Dans une publication sur les réseaux sociaux, Flavió a déclaré que les deux auraient parlé « longuement » ce mercredi, à Brasilia, et qu'ils auraient orchestré avec le ministre Flavió Dino une mesure qu'il a qualifiée d'illégale. « Alexandre de Moraes et Davi Alcolumbre auraient longuement parlé ce mercredi (2/sep), à Brasilia, et auraient orchestré avec Flavió Dino une action illégale contre moi, dans le seul but de « réagir » à André Mendonça et de me nuire sur le plan électoral », a écrit le sénateur.

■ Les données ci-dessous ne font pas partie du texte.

(* ===================================================================== *)
(** * The gallery and the plugin loop *)
(* ===================================================================== *)

(** X28.  For an on-disk list made of tuples the gallery is collected
    without an error and without a change of state.  It is empty when the
    dataset is not curvilinear, and otherwise holds exactly the aliases
    that the catalog declares for the on-disk fluid fields. *)
Theorem gallery_holds_declared_aliases (s : State) :
  forallb isinstance_tuple (field_list (self s)) = true ->
  exists gallery,
    get_aliases_gallery s = (Ok gallery, s) /\
    forall a,
      In a gallery <->
      curvilinear (self s) = true /\
      exists f, In f (field_list (self s)) /\
                declares (known_other_fields (self s)) (ds (self s)) f a.
Proof.
  intros Htup. rewrite get_aliases_gallery_unfold.
  destruct (curvilinear (self s)).
  - assert (Hsort : sorted_field_list (field_list (self s))
                    = Ok (Py.sorted FieldKey_ltb (field_list (self s)))).
    { unfold sorted_field_list. now rewrite Htup. }
    rewrite Hsort.
    pose proof (sorted_field_list_perm _ Hsort) as Hperm.
    rewrite gallery_loop_tuples.
    + eexists. split; [reflexivity|]. cbn [app]. intros a.
      rewrite in_flat_map. split.
      * intros [f [Hf Ha]]. split; [reflexivity|]. exists f.
        split; [now apply (Permutation_in _ Hperm)|].
        unfold gallery_of in Ha. unfold declares.
        destruct (is_fluid (ds (self s)) f); [now split | destruct Ha].
      * intros [_ [f [Hf [Hfl Ha]]]]. exists f.
        split; [now apply (Permutation_in _ (Permutation_sym Hperm))|].
        unfold gallery_of. now rewrite Hfl.
    + apply forallb_forall. intros k Hk.
      rewrite forallb_forall in Htup. apply Htup.
      now apply (Permutation_in _ Hperm).
  - exists []. split; [reflexivity|]. intros a. split; [intros [] |].
    intros [H _]. discriminate H.
Qed.

(** X29.  The record that [load_all_plugins] logs after a plugin carries
    the length of everything loaded so far, not the number of fields that
    this plugin has loaded: a run over [names ++ [n]] that returns is the
    run over [names], then the plugin [n], then a record with the length
    of the whole list, which is also the list returned. *)
Theorem load_loop_counts_cumulatively (field_plugins : Dict.t string Plugin)
    (names : list string) (n ftype : string) (s s' : State)
    (loaded : list FieldKey) :
  load_loop field_plugins (names ++ [n]) ftype s = (Ok loaded, s') ->
  exists before l s1 s2,
    load_loop field_plugins names ftype s = (Ok before, s1) /\
    load_plugin field_plugins (inr n) ftype s1 = (Ok l, s2) /\
    loaded = before ++ l /\
    s' = mkState (self s2)
           (mylog s2 ++ [Debug "Loaded %s (%s new fields)"
                           [LStr n; LNat (length loaded)]]).
Proof.
  unfold load_loop. rewrite for_each_app.
  destruct (for_each names _ [] s) as [[before|e] s1] eqn:Hloop;
    [|discriminate].
  rewrite for_each_cons. unfold bind at 1.
  destruct (load_plugin field_plugins (inr n) ftype s1) as [[l|e] s2]
    eqn:Hplug; [|discriminate].
  unfold bind, log, ret. cbn [for_each fst snd].
  intros [= <- <-]. exists before, l, s1, s2.
  split; [reflexivity|]. split; [exact Hplug|]. split; reflexivity.
Qed.

(* ===================================================================== *)
(** * Instances on the sample registries *)
(* ===================================================================== *)

Lemma alias_registers_translation_witness :
  let run := alias (Tup "gas" "rho") Sample.density None
               (mkState Sample.alone []) in
  fst run = Ok tt /\
  __getitem__ (self (snd run)) (Tup "gas" "rho")
  = Ok (mkDerivedField (Tup "gas" "rho") "cell"
          (TranslationFunc Sample.density)
          (mkKwargs (UStr "g") None false [])) /\
  Dict.get FieldKey_eqb (Tup "gas" "rho") (field_aliases (self (snd run)))
  = Some Sample.density /\
  (forall k, k <> Tup "gas" "rho" ->
     __getitem__ (self (snd run)) k = __getitem__ Sample.alone k) /\
  mylog (snd run) = [].
Proof.
  exact (@alias_registers_translation "gas" "rho" Sample.density None
           (Sample.field Sample.density NullFunc) (mkState Sample.alone [])
           eq_refl eq_refl).
Defined.

Lemma alias_never_overwrites_witness :
  let run := alias Sample.pressure Sample.density None
               (mkState Sample.R1 []) in
  fst run = Ok tt /\
  items (self (snd run)) = items Sample.R1 /\
  Dict.get FieldKey_eqb Sample.pressure (field_aliases (self (snd run)))
  = Some Sample.density /\
  mylog (snd run) = [].
Proof.
  exact (@alias_never_overwrites Sample.pressure Sample.density None
           (mkState Sample.R1 []) eq_refl eq_refl).
Defined.

Lemma sampling_type_is_checked_for_bare_names_only_witness :
  add_field (Bare "speed") (Some (Function 60)) "grid" false
    (Sample.kw "cm/s") (mkState Sample.alone [])
  = (Raise (ValueError "Invalid sampling type %s. Valid sampling types are %s"),
     mkState Sample.alone []) /\
  fst (add_field (Tup "gas" "speed") (Some (Function 60)) "grid" false
         (Sample.kw "cm/s") (mkState Sample.alone []))
  = Ok RNone /\
  __getitem__
    (self (snd (add_field (Tup "gas" "speed") (Some (Function 60)) "grid"
                  false (Sample.kw "cm/s") (mkState Sample.alone []))))
    (Tup "gas" "speed")
  = Ok (mkDerivedField (Tup "gas" "speed") "grid" (Function 60)
          (Sample.kw "cm/s")).
Proof.
  exact (@sampling_type_is_checked_for_bare_names_only "gas" "speed"
           (Function 60) "grid" false (Sample.kw "cm/s")
           (mkState Sample.alone []) eq_refl eq_refl eq_refl).
Defined.

Lemma bare_name_registers_qualified_identity_witness :
  let out := add_field (Bare "speed") (Some (Function 60)) "Cell" false
               (Sample.kw "cm/s") (mkState Sample.alone []) in
  fst out = Ok RNone /\
  __getitem__ (self (snd out)) (Tup "gas" "speed")
  = Ok (mkDerivedField (Tup "gas" "speed") "cell" (Function 60)
          (Sample.kw "cm/s")) /\
  __getitem__ (self (snd out)) (Bare "speed")
  = Ok (mkDerivedField (Bare "speed") "cell"
          (TranslationFunc (Tup "gas" "speed"))
          (mkKwargs (UStr "cm/s") None false [])) /\
  Dict.get FieldKey_eqb (Bare "speed") (field_aliases (self (snd out)))
  = Some (Tup "gas" "speed") /\
  (forall k, k <> Bare "speed" -> k <> Tup "gas" "speed" ->
     __getitem__ (self (snd out)) k = __getitem__ Sample.alone k) /\
  mylog (snd out) = [].
Proof.
  exact (@bare_name_registers_qualified_identity "speed" (Function 60) "Cell"
           false (Sample.kw "cm/s") (mkState Sample.alone [])
           eq_refl eq_refl eq_refl eq_refl).
Defined.

Lemma bare_name_beside_qualified_identity_witness :
  add_field (Bare "density") (Some (Function 62)) "cell" false
    (Sample.kw "g") (mkState Sample.alone [])
  = (Ok RNone,
     mkState
       (set_items
          (Dict.set FieldKey_eqb (Bare "density")
             (mkDerivedField (Bare "density") "cell" (Function 62)
                (Sample.kw "g"))
             (items Sample.alone))
          Sample.alone)
       []) /\
  __getitem__
    (self (snd (add_field (Bare "density") (Some (Function 62)) "cell" false
                  (Sample.kw "g") (mkState Sample.alone []))))
    (Tup "gas" "density")
  = __getitem__ Sample.alone (Tup "gas" "density").
Proof.
  exact (@bare_name_beside_qualified_identity "density" (Function 62) "cell"
           false (Sample.kw "g") (mkState Sample.alone [])
           eq_refl eq_refl eq_refl eq_refl).
Defined.


Lemma on_disk_fields_are_passthrough_witness :
  __getitem__
    (self (snd (__init__ Fixture.catalog Fixture.cartesian Fixture.on_disk
                  None)))
    (Tup "enzo" "Energy")
  = Ok (mkDerivedField (Tup "enzo" "Energy") "cell" NullFunc
          (mkKwargs (UStr "((erg)*2.0)") None false [])).
Proof.
  exact (@on_disk_fields_are_passthrough Fixture.catalog Fixture.cartesian
           Fixture.on_disk None eq_refl (Tup "enzo" "Energy")
           (or_introl eq_refl) eq_refl).
Defined.

Lemma cartesian_setup_registers_aliases_witness :
  fst (__init__ Fixture.catalog Fixture.cartesian Fixture.on_disk None)
  = Ok tt /\
  __contains__
    (self (snd (__init__ Fixture.catalog Fixture.cartesian Fixture.on_disk
                  None)))
    (Tup "gas" "rho") = true.
Proof.
  split; [reflexivity|].
  exact (proj1 (@cartesian_setup_registers_aliases Fixture.catalog
                  Fixture.cartesian Fixture.on_disk None eq_refl eq_refl
                  (Tup "enzo" "Density") "rho"
                  (or_intror (or_intror (or_introl eq_refl)))
                  (conj eq_refl (or_intror (or_introl eq_refl))))).
Defined.

Lemma repeated_alias_keeps_first_witness :
  let out := (alias (Tup "gas" "p") Sample.pressure None ;;;
              alias (Tup "gas" "p") Sample.density None)
               (mkState Sample.R2 []) in
  fst out = Ok tt /\
  (exists d, __getitem__ (self (snd out)) (Tup "gas" "p") = Ok d /\
             df_function d = TranslationFunc Sample.pressure /\
             df_sampling_type d = "cell") /\
  Dict.get FieldKey_eqb (Tup "gas" "p") (field_aliases (self (snd out)))
  = Some Sample.density.
Proof.
  exact (@repeated_alias_keeps_first "gas" "p" Sample.pressure Sample.density
           (Sample.field Sample.pressure (Function 20))
           (Sample.field Sample.density NullFunc)
           (mkState Sample.R2 []) eq_refl eq_refl eq_refl).
Defined.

L'article souligne que le parlementaire n'a pas présenté de documents, d'enregistrements de conversations ni aucun autre élément pour étayer que la supposée réunion aurait eu lieu, ni qu'une action illégale aurait été orchestrée comme il l'allègue. L'accusation portée par Bolsonaro ne possède donc aucune preuve à ce jour de la publication de l'article.